What you have to do: Return a word-for-word copy of the complete listing below.

Records:
#[global] Instance InMemoryRepositories_laws : RepositoriesLaws InMemoryHubStore.
Proof.
  split.
  - intros s id v m (Hk & _). cbn. intros [= Hm]. by apply Hk.
  - intros s id m (Hk & _). by apply in_memory_latest.
  - intros s (Hk & _). destruct (in_memory_list s Hk) as [Hkeys Hin]. eexists. split; [done|].
    split; [done|]. rewrite Hkeys. split; [apply sorted_map_keys|apply NoDup_map_keys].
  - intros s m t s' b Hk Hput. unfold registered.
    cbn [components_put components_get InMemoryRepositories] in *. unfold InMemoryComponents_get.
    destruct (in_memory_put_component_cases s m t) as (_ & _ & _ & [[Ec Hb]|(Hn & Ec & Hb)]);
      rewrite Hput in *; cbn in *; rewrite Ec.
    + destruct b; [done|]. done.
    + destruct b; [|done]. rewrite Hn, lookup_insert_eq. split_and!; try done.
      intros id v Hne. by rewrite lookup_insert_ne.
  - intros s id r (_ & Hr & _). cbn. intros [= Hl]. by apply Hr.
  - intros s id a (_ & _ & Ha & _). cbn. intros [= Hl]. by apply Ha.
  - intros s id w (_ & _ & _ & Hw). cbn. intros [= Hl]. by apply Hw.
  - intros s r s' _ Hput. cbn [runs_put runs_get InMemoryRepositories] in *. destruct (in_memory_put_run s r) as (_ & _ & _ & Er).
    rewrite Hput in Er. cbn in Er. by rewrite Er, lookup_insert_eq.
  - intros s r s' e _ Hput. right. ports_cbn. destruct (in_memory_put_run s r) as (_ & _ & _ & Er).
    change (InMemoryHubStore_put_run s r = (s', Err e)) in Hput.
    rewrite Hput in Er. cbn in Er. by rewrite Er, lookup_insert_eq.
  - intros s a s' _ Hput. cbn [artifacts_put artifacts_get InMemoryRepositories] in *. destruct (in_memory_put_artifact s a) as (_ & _ & _ & Er).
    rewrite Hput in Er. cbn in Er. exists a. by rewrite Er, lookup_insert_eq.
  - intros s w t s' _ Hput. ports_cbn. destruct (in_memory_workflow_stored _ _ _ _ _ Hput) as (c & -> & ?).
    by exists c.
  - intros s w t s' e _ Hput. right. ports_cbn.
    destruct (in_memory_workflow_stored _ _ _ _ _ Hput) as (c & -> & ?). by exists c.
  - intros s l (_ & _ & _ & Hw). ports_cbn. intros [= <-]. by apply in_memory_workflows_list.
  - intros s id t s' o _ Hput. cbn [workflows_request_cancel workflows_get InMemoryRepositories] in *.
    destruct (in_memory_cancel_workflow s id t) as (_ & _ & _ & Er). rewrite Hput in Er. cbn in Er.
    unfold InMemoryHubStore_request_cancel, InMemoryWorkflows_request_cancel in Hput.
    destruct (hs_workflows s !! id) as [old|] eqn:E.
    + right. exists old. split; [done|]. rewrite Er, lookup_insert_eq.
      destruct (record_events _ _) as [evs [u|e]]; [|done]. injection Hput as <- <-.
      by destruct (WorkflowState_is_terminal _).
    + left. destruct (record_events _ _) as [evs [u|e]]; [|done]. injection Hput as <- <-.
      split_and!; try done. by rewrite Er, E.
  - intros s m t Hk. ports_cbn. split; [by apply hub_keyed_put_component|].
    destruct (in_memory_put_component_cases s m t) as (Er & Ea & Ew & _).
    unfold same_runs, same_artifacts, same_workflows. ports_cbn. by rewrite Er, Ea, Ew.
  - intros s r Hk. ports_cbn. split; [by apply hub_keyed_put_run|].
    destruct (in_memory_put_run s r) as (Ec & Ea & Ew & Er).
    unfold same_components, same_artifacts, same_workflows. ports_cbn. rewrite Ec, Ea, Ew, Er.
    split_and!; try done. intros id Hne. by rewrite lookup_insert_ne.
  - intros s a Hk. ports_cbn. split; [by apply hub_keyed_put_artifact|].
    destruct (in_memory_put_artifact s a) as (Ec & Er & Ew & Ea).
    unfold same_components, same_runs, same_workflows. ports_cbn. rewrite Ec, Ea, Ew, Er.
    split_and!; try done. intros id Hne. by rewrite lookup_insert_ne.
  - intros s w t Hk. ports_cbn. split; [by apply hub_keyed_put_workflow|].
    destruct (in_memory_put_workflow s w t) as (Ec & Er & Ea & Ew).
    unfold same_components, same_runs, same_artifacts. ports_cbn. rewrite Ec, Ea, Ew, Er.
    split_and!; try done. intros id Hne. by rewrite lookup_insert_ne.
  - intros s id t Hk. ports_cbn. split; [by apply hub_keyed_cancel|].
    destruct (in_memory_cancel_workflow s id t) as (Ec & Er & Ea & Ew).
    unfold same_components, same_runs, same_artifacts. ports_cbn. rewrite Ec, Ea, Ew, Er.
    split_and!; try done. intros id' Hne. destruct (hs_workflows s !! id); [|done].
    by rewrite lookup_insert_ne.
Qed.
End in_memory.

Output for this exercise:
#[global] Instance InMemoryRepositories_laws : RepositoriesLaws InMemoryHubStore.
Proof.
  split.
  - intros s id v m (Hk & _). cbn. intros [= Hm]. by apply Hk.
  - intros s id m (Hk & _). by apply in_memory_latest.
  - intros s (Hk & _). destruct (in_memory_list s Hk) as [Hkeys Hin]. eexists. split; [done|].
    split; [done|]. rewrite Hkeys. split; [apply sorted_map_keys|apply NoDup_map_keys].
  - intros s m t s' b Hk Hput. unfold registered.
    cbn [components_put components_get InMemoryRepositories] in *. unfold InMemoryComponents_get.
    destruct (in_memory_put_component_cases s m t) as (_ & _ & _ & [[Ec Hb]|(Hn & Ec & Hb)]);
      rewrite Hput in *; cbn in *; rewrite Ec.
    + destruct b; [done|]. done.
    + destruct b; [|done]. rewrite Hn, lookup_insert_eq. split_and!; try done.
      intros id v Hne. by rewrite lookup_insert_ne.
  - intros s id r (_ & Hr & _). cbn. intros [= Hl]. by apply Hr.
  - intros s id a (_ & _ & Ha & _). cbn. intros [= Hl]. by apply Ha.
  - intros s id w (_ & _ & _ & Hw). cbn. intros [= Hl]. by apply Hw.
  - intros s r s' _ Hput. cbn [runs_put runs_get InMemoryRepositories] in *. destruct (in_memory_put_run s r) as (_ & _ & _ & Er).
    rewrite Hput in Er. cbn in Er. by rewrite Er, lookup_insert_eq.
  - intros s r s' e _ Hput. right. ports_cbn. destruct (in_memory_put_run s r) as (_ & _ & _ & Er).
    change (InMemoryHubStore_put_run s r = (s', Err e)) in Hput.
    rewrite Hput in Er. cbn in Er. by rewrite Er, lookup_insert_eq.
  - intros s a s' _ Hput. cbn [artifacts_put artifacts_get InMemoryRepositories] in *. destruct (in_memory_put_artifact s a) as (_ & _ & _ & Er).
    rewrite Hput in Er. cbn in Er. exists a. by rewrite Er, lookup_insert_eq.
  - intros s w t s' _ Hput. ports_cbn. destruct (in_memory_workflow_stored _ _ _ _ _ Hput) as (c & -> & ?).
    by exists c.
  - intros s w t s' e _ Hput. right. ports_cbn.
    destruct (in_memory_workflow_stored _ _ _ _ _ Hput) as (c & -> & ?). by exists c.
  - intros s l (_ & _ & _ & Hw). ports_cbn. intros [= <-]. by apply in_memory_workflows_list.
  - intros s id t s' o _ Hput. cbn [workflows_request_cancel workflows_get InMemoryRepositories] in *.
    destruct (in_memory_cancel_workflow s id t) as (_ & _ & _ & Er). rewrite Hput in Er. cbn in Er.
    unfold InMemoryHubStore_request_cancel, InMemoryWorkflows_request_cancel in Hput.
    destruct (hs_workflows s !! id) as [old|] eqn:E.
    + right. exists old. split; [done|]. rewrite Er, lookup_insert_eq.
      destruct (record_events _ _) as [evs [u|e]]; [|done]. injection Hput as <- <-.
      by destruct (WorkflowState_is_terminal _).
    + left. destruct (record_events _ _) as [evs [u|e]]; [|done]. injection Hput as <- <-.
      split_and!; try done. by rewrite Er, E.
  - intros s m t Hk. ports_cbn. split; [by apply hub_keyed_put_component|].
    destruct (in_memory_put_component_cases s m t) as (Er & Ea & Ew & _).
    unfold same_runs, same_artifacts, same_workflows. ports_cbn. by rewrite Er, Ea, Ew.
  - intros s r Hk. ports_cbn. split; [by apply hub_keyed_put_run|].
    destruct (in_memory_put_run s r) as (Ec & Ea & Ew & Er).
    unfold same_components, same_artifacts, same_workflows. ports_cbn. rewrite Ec, Ea, Ew, Er.
    split_and!; try done. intros id Hne. by rewrite lookup_insert_ne.
  - intros s a Hk. ports_cbn. split; [by apply hub_keyed_put_artifact|].
    destruct (in_memory_put_artifact s a) as (Ec & Er & Ew & Ea).
    unfold same_components, same_runs, same_workflows. ports_cbn. rewrite Ec, Ea, Ew, Er.
    split_and!; try done. intros id Hne. by rewrite lookup_insert_ne.
  - intros s w t Hk. ports_cbn. split; [by apply hub_keyed_put_workflow|].
    destruct (in_memory_put_workflow s w t) as (Ec & Er & Ea & Ew).
    unfold same_components, same_runs, same_artifacts. ports_cbn. rewrite Ec, Ea, Ew, Er.
    split_and!; try done. intros id Hne. by rewrite lookup_insert_ne.
  - intros s id t Hk. ports_cbn. split; [by apply hub_keyed_cancel|].
    destruct (in_memory_cancel_workflow s id t) as (Ec & Er & Ea & Ew).
    unfold same_components, same_runs, same_artifacts. ports_cbn. rewrite Ec, Ea, Ew, Er.
    split_and!; try done. intros id' Hne. destruct (hs_workflows s !! id); [|done].
    by rewrite lookup_insert_ne.
Qed.
End in_memory.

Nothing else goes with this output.